[Start of Attachment]

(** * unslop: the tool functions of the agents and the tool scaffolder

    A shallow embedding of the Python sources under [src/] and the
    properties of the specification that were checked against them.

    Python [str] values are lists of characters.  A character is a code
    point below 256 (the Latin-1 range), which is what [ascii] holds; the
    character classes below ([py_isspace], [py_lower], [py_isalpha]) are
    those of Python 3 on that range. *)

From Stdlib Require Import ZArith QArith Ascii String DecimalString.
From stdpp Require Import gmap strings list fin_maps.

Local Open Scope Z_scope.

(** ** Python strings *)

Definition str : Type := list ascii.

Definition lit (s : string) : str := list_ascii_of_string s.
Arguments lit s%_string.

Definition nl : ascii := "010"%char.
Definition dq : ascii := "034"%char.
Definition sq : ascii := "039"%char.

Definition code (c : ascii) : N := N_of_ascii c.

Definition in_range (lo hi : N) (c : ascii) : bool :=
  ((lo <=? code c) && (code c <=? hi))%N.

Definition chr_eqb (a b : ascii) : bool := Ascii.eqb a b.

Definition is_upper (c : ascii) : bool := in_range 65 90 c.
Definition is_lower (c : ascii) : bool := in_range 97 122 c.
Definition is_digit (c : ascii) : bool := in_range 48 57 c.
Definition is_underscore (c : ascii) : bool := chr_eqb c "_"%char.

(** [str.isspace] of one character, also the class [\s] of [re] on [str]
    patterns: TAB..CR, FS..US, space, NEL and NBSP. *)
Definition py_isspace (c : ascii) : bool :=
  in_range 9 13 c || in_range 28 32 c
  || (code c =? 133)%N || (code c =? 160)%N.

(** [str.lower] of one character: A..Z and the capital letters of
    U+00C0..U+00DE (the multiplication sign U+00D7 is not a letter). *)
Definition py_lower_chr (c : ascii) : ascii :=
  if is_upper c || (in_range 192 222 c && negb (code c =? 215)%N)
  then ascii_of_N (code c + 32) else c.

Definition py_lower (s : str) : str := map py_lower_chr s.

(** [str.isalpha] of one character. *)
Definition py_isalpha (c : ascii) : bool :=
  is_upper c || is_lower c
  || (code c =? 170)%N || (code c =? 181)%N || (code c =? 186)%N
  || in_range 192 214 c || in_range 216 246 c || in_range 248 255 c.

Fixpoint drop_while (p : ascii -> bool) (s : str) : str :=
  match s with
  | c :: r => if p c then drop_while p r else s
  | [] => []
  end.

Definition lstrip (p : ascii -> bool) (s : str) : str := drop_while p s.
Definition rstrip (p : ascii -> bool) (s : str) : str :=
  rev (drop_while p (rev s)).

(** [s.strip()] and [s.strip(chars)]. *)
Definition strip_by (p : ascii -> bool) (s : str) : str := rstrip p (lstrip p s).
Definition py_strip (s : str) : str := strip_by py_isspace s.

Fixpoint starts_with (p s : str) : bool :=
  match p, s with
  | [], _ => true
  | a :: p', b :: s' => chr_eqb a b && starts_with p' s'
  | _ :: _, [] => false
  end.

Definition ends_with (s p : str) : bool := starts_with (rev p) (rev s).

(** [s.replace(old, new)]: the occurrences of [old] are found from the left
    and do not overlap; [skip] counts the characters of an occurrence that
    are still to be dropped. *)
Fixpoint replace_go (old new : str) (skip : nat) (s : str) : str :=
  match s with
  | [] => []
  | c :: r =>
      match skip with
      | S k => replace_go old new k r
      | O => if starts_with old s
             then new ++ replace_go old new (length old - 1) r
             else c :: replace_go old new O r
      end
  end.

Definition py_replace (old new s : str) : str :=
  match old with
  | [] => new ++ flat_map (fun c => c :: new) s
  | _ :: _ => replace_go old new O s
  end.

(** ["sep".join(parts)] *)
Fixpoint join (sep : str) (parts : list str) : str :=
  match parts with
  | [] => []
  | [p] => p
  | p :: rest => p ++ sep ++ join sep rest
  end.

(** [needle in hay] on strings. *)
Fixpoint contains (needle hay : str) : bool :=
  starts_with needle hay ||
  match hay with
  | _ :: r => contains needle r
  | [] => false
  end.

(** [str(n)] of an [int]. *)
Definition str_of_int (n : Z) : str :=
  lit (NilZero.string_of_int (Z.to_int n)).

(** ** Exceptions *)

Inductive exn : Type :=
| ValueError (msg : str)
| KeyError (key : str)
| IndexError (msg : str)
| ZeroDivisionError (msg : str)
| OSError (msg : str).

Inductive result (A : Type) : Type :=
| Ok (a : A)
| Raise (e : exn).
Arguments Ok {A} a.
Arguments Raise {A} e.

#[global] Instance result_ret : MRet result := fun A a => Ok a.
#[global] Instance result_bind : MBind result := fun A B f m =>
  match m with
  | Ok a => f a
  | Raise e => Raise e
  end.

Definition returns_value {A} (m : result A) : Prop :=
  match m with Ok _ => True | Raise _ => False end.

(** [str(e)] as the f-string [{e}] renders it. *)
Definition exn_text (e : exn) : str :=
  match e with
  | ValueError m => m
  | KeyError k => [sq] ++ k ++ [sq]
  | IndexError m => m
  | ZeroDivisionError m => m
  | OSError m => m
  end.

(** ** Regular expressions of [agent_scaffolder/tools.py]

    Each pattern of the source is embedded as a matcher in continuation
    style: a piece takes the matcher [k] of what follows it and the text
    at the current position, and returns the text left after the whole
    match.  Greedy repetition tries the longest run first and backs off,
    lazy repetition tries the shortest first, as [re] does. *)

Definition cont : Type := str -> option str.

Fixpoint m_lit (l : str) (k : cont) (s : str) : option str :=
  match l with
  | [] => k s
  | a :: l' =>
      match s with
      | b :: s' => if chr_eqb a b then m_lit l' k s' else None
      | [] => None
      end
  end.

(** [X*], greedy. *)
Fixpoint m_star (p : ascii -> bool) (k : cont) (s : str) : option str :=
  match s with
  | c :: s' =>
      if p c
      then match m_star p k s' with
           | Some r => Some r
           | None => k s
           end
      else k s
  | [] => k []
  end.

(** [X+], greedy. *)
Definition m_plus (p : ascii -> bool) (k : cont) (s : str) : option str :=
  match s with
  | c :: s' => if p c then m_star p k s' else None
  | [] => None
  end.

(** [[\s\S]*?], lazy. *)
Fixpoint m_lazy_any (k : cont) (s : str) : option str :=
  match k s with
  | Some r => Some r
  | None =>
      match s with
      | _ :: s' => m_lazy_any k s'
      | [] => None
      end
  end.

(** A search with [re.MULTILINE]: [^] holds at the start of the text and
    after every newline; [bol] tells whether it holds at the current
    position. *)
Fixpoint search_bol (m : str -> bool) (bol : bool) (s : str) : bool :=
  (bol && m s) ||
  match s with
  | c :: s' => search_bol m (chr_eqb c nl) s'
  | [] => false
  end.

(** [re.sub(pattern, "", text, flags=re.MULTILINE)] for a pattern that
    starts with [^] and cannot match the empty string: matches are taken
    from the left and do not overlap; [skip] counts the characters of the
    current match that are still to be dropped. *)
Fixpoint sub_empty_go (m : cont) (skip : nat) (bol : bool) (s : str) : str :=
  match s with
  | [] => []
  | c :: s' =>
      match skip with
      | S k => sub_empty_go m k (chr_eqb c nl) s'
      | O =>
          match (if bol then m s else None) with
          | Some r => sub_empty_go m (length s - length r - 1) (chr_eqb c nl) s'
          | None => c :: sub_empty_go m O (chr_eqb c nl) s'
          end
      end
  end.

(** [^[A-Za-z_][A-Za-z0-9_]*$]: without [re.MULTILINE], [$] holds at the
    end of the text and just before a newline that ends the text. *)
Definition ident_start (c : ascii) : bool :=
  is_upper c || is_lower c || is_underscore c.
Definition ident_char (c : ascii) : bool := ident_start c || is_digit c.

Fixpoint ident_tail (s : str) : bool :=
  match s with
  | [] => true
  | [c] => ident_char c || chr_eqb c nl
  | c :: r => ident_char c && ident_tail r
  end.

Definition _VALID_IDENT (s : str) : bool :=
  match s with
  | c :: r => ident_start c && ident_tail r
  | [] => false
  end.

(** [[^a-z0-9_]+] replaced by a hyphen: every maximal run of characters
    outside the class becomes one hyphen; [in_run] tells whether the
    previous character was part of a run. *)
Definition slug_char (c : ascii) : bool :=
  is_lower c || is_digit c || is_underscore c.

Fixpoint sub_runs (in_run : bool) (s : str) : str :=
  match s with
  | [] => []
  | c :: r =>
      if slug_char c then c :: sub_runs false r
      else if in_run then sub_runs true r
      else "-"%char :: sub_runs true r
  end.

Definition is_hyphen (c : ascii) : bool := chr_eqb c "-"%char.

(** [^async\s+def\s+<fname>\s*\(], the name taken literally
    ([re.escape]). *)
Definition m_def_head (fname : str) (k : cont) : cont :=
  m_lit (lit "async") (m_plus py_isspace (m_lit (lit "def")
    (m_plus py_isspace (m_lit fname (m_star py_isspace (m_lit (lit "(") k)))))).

[End of Attachment]
[Start of Attachment]

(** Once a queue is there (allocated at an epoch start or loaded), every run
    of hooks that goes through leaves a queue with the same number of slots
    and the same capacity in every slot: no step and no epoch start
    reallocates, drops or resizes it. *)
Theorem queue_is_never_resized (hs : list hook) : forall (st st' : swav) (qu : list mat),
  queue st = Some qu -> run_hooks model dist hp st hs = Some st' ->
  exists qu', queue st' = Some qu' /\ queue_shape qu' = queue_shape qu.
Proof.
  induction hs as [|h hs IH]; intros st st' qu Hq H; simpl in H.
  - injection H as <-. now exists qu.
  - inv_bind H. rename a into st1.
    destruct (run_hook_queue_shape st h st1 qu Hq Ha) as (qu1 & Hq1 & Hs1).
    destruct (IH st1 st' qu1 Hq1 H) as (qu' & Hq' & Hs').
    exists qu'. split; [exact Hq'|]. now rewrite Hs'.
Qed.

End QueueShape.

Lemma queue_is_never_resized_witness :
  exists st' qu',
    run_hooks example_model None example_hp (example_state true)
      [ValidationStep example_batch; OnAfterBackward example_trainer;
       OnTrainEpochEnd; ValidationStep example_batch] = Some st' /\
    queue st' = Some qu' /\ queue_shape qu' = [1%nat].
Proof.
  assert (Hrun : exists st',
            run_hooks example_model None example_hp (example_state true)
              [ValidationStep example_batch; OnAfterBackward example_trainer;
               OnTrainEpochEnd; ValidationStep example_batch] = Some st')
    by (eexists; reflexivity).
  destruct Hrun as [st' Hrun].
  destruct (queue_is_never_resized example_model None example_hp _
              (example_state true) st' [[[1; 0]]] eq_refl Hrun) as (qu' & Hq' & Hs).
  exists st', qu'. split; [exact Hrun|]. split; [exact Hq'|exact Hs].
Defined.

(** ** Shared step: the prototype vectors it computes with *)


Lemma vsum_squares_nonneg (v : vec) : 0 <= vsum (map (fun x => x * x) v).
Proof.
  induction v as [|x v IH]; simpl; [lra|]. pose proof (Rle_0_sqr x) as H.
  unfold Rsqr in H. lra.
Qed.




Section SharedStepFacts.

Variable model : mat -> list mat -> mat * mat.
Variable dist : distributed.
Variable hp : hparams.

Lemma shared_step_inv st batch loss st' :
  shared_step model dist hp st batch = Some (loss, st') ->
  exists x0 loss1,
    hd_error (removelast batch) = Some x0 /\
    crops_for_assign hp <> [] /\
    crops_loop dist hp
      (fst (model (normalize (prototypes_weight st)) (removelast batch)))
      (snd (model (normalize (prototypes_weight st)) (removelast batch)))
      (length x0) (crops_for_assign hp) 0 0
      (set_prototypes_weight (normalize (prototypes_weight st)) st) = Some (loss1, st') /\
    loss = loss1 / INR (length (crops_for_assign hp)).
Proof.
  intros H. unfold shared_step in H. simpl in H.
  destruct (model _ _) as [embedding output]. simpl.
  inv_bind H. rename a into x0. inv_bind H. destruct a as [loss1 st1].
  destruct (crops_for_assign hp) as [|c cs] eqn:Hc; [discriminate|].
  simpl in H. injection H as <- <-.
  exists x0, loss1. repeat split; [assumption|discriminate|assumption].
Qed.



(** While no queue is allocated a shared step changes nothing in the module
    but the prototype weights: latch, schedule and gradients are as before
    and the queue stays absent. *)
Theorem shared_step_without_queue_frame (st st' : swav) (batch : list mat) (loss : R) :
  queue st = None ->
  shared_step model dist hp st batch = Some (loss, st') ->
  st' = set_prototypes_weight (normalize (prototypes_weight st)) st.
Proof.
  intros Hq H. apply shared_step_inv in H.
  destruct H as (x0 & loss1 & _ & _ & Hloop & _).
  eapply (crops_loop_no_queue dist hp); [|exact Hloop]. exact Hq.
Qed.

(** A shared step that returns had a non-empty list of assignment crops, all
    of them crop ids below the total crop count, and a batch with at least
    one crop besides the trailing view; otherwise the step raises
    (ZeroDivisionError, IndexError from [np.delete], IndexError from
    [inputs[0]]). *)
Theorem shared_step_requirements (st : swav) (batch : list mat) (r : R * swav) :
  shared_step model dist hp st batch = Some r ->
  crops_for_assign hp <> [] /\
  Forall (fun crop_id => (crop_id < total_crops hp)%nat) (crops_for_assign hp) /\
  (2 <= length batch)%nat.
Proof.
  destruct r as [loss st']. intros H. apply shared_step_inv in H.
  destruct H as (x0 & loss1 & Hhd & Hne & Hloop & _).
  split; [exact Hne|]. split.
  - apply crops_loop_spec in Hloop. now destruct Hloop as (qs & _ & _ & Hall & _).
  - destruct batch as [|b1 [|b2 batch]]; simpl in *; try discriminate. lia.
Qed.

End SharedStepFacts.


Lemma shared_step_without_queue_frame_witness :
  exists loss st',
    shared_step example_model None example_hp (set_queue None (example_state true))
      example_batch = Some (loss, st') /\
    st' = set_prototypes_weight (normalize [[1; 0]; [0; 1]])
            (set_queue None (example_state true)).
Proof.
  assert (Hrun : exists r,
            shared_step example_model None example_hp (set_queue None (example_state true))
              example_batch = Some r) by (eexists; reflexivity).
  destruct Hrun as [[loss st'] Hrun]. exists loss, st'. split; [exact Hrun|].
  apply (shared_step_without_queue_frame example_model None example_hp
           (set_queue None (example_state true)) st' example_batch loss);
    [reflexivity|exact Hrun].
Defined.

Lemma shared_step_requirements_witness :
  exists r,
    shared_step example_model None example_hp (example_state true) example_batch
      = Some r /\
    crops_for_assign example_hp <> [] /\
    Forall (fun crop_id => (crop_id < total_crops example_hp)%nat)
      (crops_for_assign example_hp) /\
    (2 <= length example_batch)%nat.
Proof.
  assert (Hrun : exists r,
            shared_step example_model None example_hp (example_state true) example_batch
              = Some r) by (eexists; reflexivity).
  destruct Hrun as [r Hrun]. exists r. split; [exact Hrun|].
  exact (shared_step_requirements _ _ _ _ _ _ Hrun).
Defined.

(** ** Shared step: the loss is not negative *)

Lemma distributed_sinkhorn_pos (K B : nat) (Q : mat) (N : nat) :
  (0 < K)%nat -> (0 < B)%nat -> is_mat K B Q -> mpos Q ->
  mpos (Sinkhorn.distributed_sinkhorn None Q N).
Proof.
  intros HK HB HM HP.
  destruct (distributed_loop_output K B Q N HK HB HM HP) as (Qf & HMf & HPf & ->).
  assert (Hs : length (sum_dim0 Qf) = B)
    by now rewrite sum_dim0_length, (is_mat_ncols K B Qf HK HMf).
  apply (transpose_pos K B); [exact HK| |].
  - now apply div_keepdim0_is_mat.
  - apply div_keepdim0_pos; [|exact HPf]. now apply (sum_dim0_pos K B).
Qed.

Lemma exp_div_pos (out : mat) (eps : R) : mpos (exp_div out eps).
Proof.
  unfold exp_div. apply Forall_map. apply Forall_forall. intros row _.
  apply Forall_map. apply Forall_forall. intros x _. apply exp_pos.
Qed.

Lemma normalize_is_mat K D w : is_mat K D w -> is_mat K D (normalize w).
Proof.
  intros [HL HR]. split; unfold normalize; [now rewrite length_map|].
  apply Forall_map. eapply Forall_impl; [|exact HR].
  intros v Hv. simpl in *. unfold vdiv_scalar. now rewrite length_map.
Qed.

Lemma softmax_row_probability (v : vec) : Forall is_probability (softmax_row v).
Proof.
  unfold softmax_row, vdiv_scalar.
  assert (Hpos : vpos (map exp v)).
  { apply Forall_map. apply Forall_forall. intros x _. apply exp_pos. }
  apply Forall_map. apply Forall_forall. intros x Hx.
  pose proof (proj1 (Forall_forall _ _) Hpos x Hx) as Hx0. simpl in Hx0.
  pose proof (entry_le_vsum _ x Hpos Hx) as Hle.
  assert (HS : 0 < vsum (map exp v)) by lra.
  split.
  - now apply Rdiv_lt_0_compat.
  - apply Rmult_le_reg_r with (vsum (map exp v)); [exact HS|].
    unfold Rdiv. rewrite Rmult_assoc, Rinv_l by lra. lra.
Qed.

[End of Attachment]
[Start of Attachment]

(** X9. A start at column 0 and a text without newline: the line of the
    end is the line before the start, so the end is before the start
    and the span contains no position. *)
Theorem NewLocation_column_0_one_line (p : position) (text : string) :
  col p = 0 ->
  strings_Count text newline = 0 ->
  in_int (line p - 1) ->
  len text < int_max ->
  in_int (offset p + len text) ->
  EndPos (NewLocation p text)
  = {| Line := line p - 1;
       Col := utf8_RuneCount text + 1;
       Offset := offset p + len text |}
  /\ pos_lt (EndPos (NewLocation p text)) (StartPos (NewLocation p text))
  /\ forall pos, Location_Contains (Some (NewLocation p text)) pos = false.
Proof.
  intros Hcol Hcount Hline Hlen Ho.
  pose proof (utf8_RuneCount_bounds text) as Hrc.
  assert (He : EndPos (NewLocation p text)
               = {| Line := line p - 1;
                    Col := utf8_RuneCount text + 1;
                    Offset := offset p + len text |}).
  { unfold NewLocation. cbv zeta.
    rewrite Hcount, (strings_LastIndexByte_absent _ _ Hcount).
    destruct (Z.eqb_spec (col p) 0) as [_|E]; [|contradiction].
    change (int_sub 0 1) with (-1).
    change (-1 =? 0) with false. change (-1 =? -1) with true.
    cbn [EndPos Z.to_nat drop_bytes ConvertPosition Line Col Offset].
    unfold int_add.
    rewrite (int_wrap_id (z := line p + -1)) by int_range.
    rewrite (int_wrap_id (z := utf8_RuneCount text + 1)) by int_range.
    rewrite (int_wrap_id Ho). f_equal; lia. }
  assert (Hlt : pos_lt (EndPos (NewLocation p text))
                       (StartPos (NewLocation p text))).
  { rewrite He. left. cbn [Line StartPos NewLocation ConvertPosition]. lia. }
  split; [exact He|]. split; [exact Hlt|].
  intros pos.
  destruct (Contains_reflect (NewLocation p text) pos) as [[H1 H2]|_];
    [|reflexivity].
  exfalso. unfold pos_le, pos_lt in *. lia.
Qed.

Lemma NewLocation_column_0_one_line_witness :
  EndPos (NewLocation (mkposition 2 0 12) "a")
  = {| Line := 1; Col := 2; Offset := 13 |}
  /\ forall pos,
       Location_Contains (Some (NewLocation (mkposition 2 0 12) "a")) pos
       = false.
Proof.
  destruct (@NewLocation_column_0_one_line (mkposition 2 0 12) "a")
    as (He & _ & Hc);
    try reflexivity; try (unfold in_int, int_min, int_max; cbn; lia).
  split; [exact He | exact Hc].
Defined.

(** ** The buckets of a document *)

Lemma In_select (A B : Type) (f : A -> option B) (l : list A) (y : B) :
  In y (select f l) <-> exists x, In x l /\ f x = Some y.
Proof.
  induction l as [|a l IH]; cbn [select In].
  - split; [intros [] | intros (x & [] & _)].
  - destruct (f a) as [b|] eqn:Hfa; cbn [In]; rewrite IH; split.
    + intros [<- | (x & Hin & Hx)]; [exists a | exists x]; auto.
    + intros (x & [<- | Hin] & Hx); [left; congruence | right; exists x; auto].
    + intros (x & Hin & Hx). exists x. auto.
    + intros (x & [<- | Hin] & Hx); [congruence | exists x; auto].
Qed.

[End of Attachment]

## WORK ITEM
Copy verbatim, from the listing above, each line from the one containing "(** * unslop: the" down to the one containing "Definition chr_eqb (a", inclusive.

## OUTPUT OF THE EXERCISE
(** * unslop: the tool functions of the agents and the tool scaffolder

    A shallow embedding of the Python sources under [src/] and the
    properties of the specification that were checked against them.

    Python [str] values are lists of characters.  A character is a code
    point below 256 (the Latin-1 range), which is what [ascii] holds; the
    character classes below ([py_isspace], [py_lower], [py_isalpha]) are
    those of Python 3 on that range. *)

From Stdlib Require Import ZArith QArith Ascii String DecimalString.
From stdpp Require Import gmap strings list fin_maps.

Local Open Scope Z_scope.

(** ** Python strings *)

Definition str : Type := list ascii.

Definition lit (s : string) : str := list_ascii_of_string s.
Arguments lit s%_string.

Definition nl : ascii := "010"%char.
Definition dq : ascii := "034"%char.
Definition sq : ascii := "039"%char.

Definition code (c : ascii) : N := N_of_ascii c.

Definition in_range (lo hi : N) (c : ascii) : bool :=
  ((lo <=? code c) && (code c <=? hi))%N.

Definition chr_eqb (a b : ascii) : bool := Ascii.eqb a b.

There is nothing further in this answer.